Na primeira Copa do Mundo com 48 países, torcidas do mundo inteiro se encontram para celebrar o futebol. Uma Copa é feita de golaços, jogadores, zebras e, claro, pelos torcedores. O mundo se encontra na Copa, às vezes aos pouquinhos, mas a qualquer momento o grito está pronto. Venha como vier, o resultado é o mesmo: a paixão pelo esporte.
A magia do gol
O segredo do futebol não está nas regras. O melhor é saber que ninguém precisa ser especialista para viver essa onda. Essa força capaz de nos tirar da realidade por alguns momentos, dando a certeza de que vale a pena viver.
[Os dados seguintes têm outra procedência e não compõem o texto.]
(** The forward pass from index [i] on: the entries the table had stay as
    they were, and one entry per index is appended, in stream order. *)
Lemma frag_loop_frags handlers n : forall i w w',
  (forall type h, handlers type = Some h -> preserves same_frags h) ->
  map fst (Wld.frags w) = fragment_keys i ->
  Wld.frag_loop handlers n (Z.of_nat i) w = (Ok tt, w') ->
  exists entries,
    Wld.frags w' = Wld.frags w ++ entries /\
    map fst entries = map Z.of_nat (seq i n) /\
    Forall decode_entry entries.
Proof.
  induction n as [| n IH]; intros i w w' Hh Hk H; simpl in H.
  - inversion H; subst. exists []. rewrite app_nil_r. repeat split. constructor.
  - apply bind_ok in H as ([] & w1 & Hstep & H).
    apply frag_step_frags in Hstep as (name & type & frag & Hs); [| exact Hh].
    rewrite od_set_fresh in Hs.
    2:{ rewrite Hk. unfold fragment_keys. intros Hin.
        apply list_elem_of_In, in_map_iff in Hin as (k & Hk1 & Hk2).
        apply in_seq in Hk2. lia. }
    replace (Z.of_nat i + 1) with (Z.of_nat (S i)) in H by lia.
    apply IH in H as (entries & He & Hkeys & Hall); [| exact Hh |].
    2:{ rewrite Hs, map_app, Hk. unfold fragment_keys.
        rewrite seq_S, map_app. reflexivity. }
    exists ((Z.of_nat i, VTuple [VInt (Z.of_nat i); name; VInt type; frag]) :: entries).
    split; [| split].
    + rewrite He, Hs, <- app_assoc. reflexivity.
    + simpl. rewrite Hkeys. reflexivity.
    + constructor; [| exact Hall]. do 3 eexists. reflexivity.
Qed.

Lemma rebake_loop_keys (entries : list (Z * pyval)) : forall acc w acc' w',
  Forall decode_entry entries ->
  NoDup (map fst acc.1 ++ map fst entries) ->
  Wld.rebake_loop (map snd entries) acc w = (Ok acc', w') ->
  map fst acc'.1 = map fst acc.1 ++ map fst entries.
Proof.
  induction entries as [| [i e] entries IH]; intros acc w acc' w' Hall Hnd H;
    simpl in H.
  - inversion H; subst. rewrite app_nil_r. reflexivity.
  - inversion Hall as [| ? ? (name & type & frag & He) Hall']; subst.
    simpl in He. subst e.
    apply bind_ok in H as (acc1 & w1 & Hstep & H).
    unfold Wld.rebake_step in Hstep.
    apply bind_ok in Hstep as (w0 & w0' & Hget & Hstep).
    inversion Hget; subst. clear Hget.
    destruct (_ !! type) as [l |]; [| discriminate].
    apply bind_ok in Hstep as ([] & w2 & _ & Hstep).
    inversion Hstep; subst. clear Hstep.
    simpl in Hnd.
    assert (Hfresh : i ∉ map fst acc.1).
    { intros Hin. apply NoDup_app in Hnd as (_ & Hd & _).
      apply (Hd i Hin). left. }
    apply IH in H; [| exact Hall' |].
    + rewrite H. simpl. rewrite od_set_fresh by exact Hfresh.
      rewrite map_app, <- app_assoc. reflexivity.
    + simpl. rewrite od_set_fresh by exact Hfresh.
      rewrite map_app, <- app_assoc. exact Hnd.
Qed.

Lemma NoDup_fragment_keys n : NoDup (fragment_keys n).
Proof.
  unfold fragment_keys. apply NoDup_fmap_2; [apply Nat2Z.inj' |].
  apply NoDup_ListNoDup, List.seq_NoDup.
Qed.

(** The decode creates the fragments [0 .. fragCount - 1], each at its own
    turn of the one forward loop, and the rebake keeps one entry per index,
    in the same order. *)
Lemma init_body_frags handlers data files w :
  (forall type h, handlers type = Some h -> preserves same_frags h) ->
  Wld.init_body handlers (Wld.fresh data files) = (Ok tt, w) ->
  exists fragCount w0,
    Wld.read_header (Wld.fresh data files) = (Ok fragCount, w0) /\
    map fst (Wld.frags w) = fragment_keys (Wld.range fragCount).
Proof.
  intros Hh H. unfold Wld.init_body in H.
  apply bind_ok in H as (fragCount & w0 & Hhead & H).
  exists fragCount, w0. split; [exact Hhead |].
  apply same_frags_read_header in Hhead. unfold same_frags in Hhead.
  simpl in Hhead.
  apply bind_ok in H as ([] & w1 & Hloop & H).
  apply (frag_loop_frags handlers _ 0) in Hloop as (entries & He & Hkeys & Hall);
    [| exact Hh | rewrite Hhead; reflexivity].
  rewrite Hhead in He. simpl in He. rewrite <- He in Hkeys, Hall. clear He entries.
  unfold Wld.rebake in H.
  apply bind_ok in H as ([] & w2 & Hclear & H). inversion Hclear; subst. clear Hclear.
  apply bind_ok in H as (w2 & w2' & Hget & H). inversion Hget; subst. clear Hget.
  apply bind_ok in H as (acc & w3 & Hre & H).
  replace (Wld.frags _) with (Wld.frags w1) in Hre by (destruct w1; reflexivity).
  apply rebake_loop_keys in Hre; [| exact Hall |].
  2:{ simpl. rewrite Hkeys. apply NoDup_fragment_keys. }
  apply bind_ok in H as ([] & w4 & Hf & H). inversion Hf; subst. clear Hf.
  apply bind_ok in H as ([] & w5 & Hn & H). inversion Hn; subst. clear Hn.
  inversion H; subst.
  destruct w3; simpl in *. rewrite Hre, Hkeys. reflexivity.
Qed.

(** *** convertLights stores the resolved light source *)

Lemma dict_get_set_eq k v d : dict_get k (dict_set k v d) = Some v.
Proof.
  induction d as [| [k' v'] d IH]; simpl.
  - rewrite String.eqb_refl. reflexivity.
  - destruct (String.eqb_spec k k') as [-> | Hk]; simpl.
    + rewrite String.eqb_refl. reflexivity.
    + destruct (String.eqb_spec k k'); [contradiction | exact IH].
Qed.

Lemma refs_kept_refl w : refs_kept w w.
Proof. intros a r Hr _. exact Hr. Qed.

Lemma refs_kept_trans w1 w2 w3 :
  refs_kept w1 w2 -> refs_kept w2 w3 -> refs_kept w1 w3.
Proof. intros H12 H23 a r Hr Hres. apply H23; [apply H12 |]; assumption. Qed.
(** * fear_n_greed_bot: the data pipeline of [main.py]

    A shallow embedding of the functions of [src/main.py] that fetch the
    CNN Fear & Greed document, extract the historical points, normalise
    them with pandas and deliver charts, together with the properties the
    specification states about them.

    Conventions of the embedding.
    - A parsed JSON document is a value of [json]; a Python [dict] is an
      association list read through its first binding of a key.
    - A JSON number is [JNum x] with [x : pyfloat]: a rational (a Python
      [int] of any size, or the value of a [float]), an infinity or NaN.
    - A text is a [string] of ASCII characters; what Python does to a text
      with other characters is left to the library.
    - A pandas [Timestamp] is a number of nanoseconds since the epoch,
      [None] standing for [NaT].
    - A function that logs and may raise is a computation in the monad [M]:
      an outcome together with the log lines it emitted.
    - pandas, requests and the Unicode tables of Python are not part of the
      repository.  The calls [main.py] makes to them are the operations of
      the class [Library]; the class states, as laws, what is relied on:
      the contract of [sort_values], and the conversion of the plainest
      cells.  Every property of the first part holds for every library that
      satisfies these laws. *)

From Stdlib Require Import ZArith QArith Qabs String Ascii List Bool Lia.
From Stdlib Require Import Sorted Permutation.
Import ListNotations.
Local Open Scope string_scope.
Local Open Scope list_scope.
Local Open Scope Z_scope.

Set Implicit Arguments.
Set Warnings "-register-all".

(* ================================================================= *)
(** ** Python values *)

Inductive pyfloat : Type :=
| FFin (q : Q)
| FInf (negative : bool)
| FNaN.

Inductive json : Type :=
| JNull
| JBool (b : bool)
| JNum (x : pyfloat)
| JStr (s : string)
| JArr (items : list json)
| JObj (fields : list (string * json)).

(** The JSON number that is the integer [z]. *)
Definition number (z : Z) : json := JNum (FFin (inject_Z z)).

Inductive exn : Type :=
| TypeError
| KeyError
| ValueError
| AttributeError
| OverflowError
| OutOfBoundsDatetime
| RequestException
| JSONDecodeError
| TelegramError
| OSError.

Inductive outcome (A : Type) : Type :=
| Ok (a : A)
| Raise (e : exn).
Arguments Ok {A} a.
Arguments Raise {A} e.

Definition obind {A B} (m : outcome A) (f : A -> outcome B) : outcome B :=
  match m with
  | Ok a => f a
  | Raise e => Raise e
  end.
Imaginar que tudo isso é provocado quando uma bola cruza uma linha desenhada por mãos humanas é quase inacreditável. Na Copa, os povos compartilham uma das maiores invenções da humanidade: o gol. Um momento mágico, coletivo e único, onde cada um é livre para viver o instante do seu jeito.
Emoções universais
Como explicar que o riso e o choro têm a mesma causa? Não é choro de lagriminha, mas aquele barulhento, que se destaca em um estádio. Cada povo tem um jeito de torcer, mas às vezes a alegria é tanta que transborda a própria cultura, rumo ao gesto universal. Todas as torcidas têm lições a ensinar: a persistência da Tunísia, mesmo goleada por 5 a 1; a harmonia da Holanda. O melhor é quando todas as cores se misturam nas esquinas de um país que antes não ligava para futebol e onde hoje é impossível fugir do assunto.
Nova York, centro do mundo
O repórter Pedro Bassan conta: "Em Nova York, sempre é fácil encontrar gente do mundo inteiro. Na Copa, é mais fácil ainda porque cada um tem orgulho de mostrar de onde veio. Na primeira Copa com 48 países, a sensação é de que aqui é o centro do mundo. O torcedor americano, com a camisa do Senegal, dizia ser contra a Copa ampliada, mas agora mudou de ideia, achando uma grande ideia."
Mais gente na festa
A primeira rodada da fase de grupos nem se completou e já valeu a pena levar mais gente para a festa. O que seria do futebol sem a alegria de Cabo Verde? Quanto mais povos se reúnem, mais percebemos que somos todos iguais. O que está em volta do olhar não importa; os sentimentos são os mesmos: amor, fé, liberdade. Não adianta criar barreiras, a vocação desse esporte é juntar pessoas.
Renovação da esperança
Desde o tempo dos faraós, o ser humano sabe que é possível viver sem futebol. E sabe também que a vida fica sem graça. De tempos em tempos, é preciso renovar a esperança. Ainda bem que, a cada quatro anos, o universo renasce com uma nova explosão de paixão.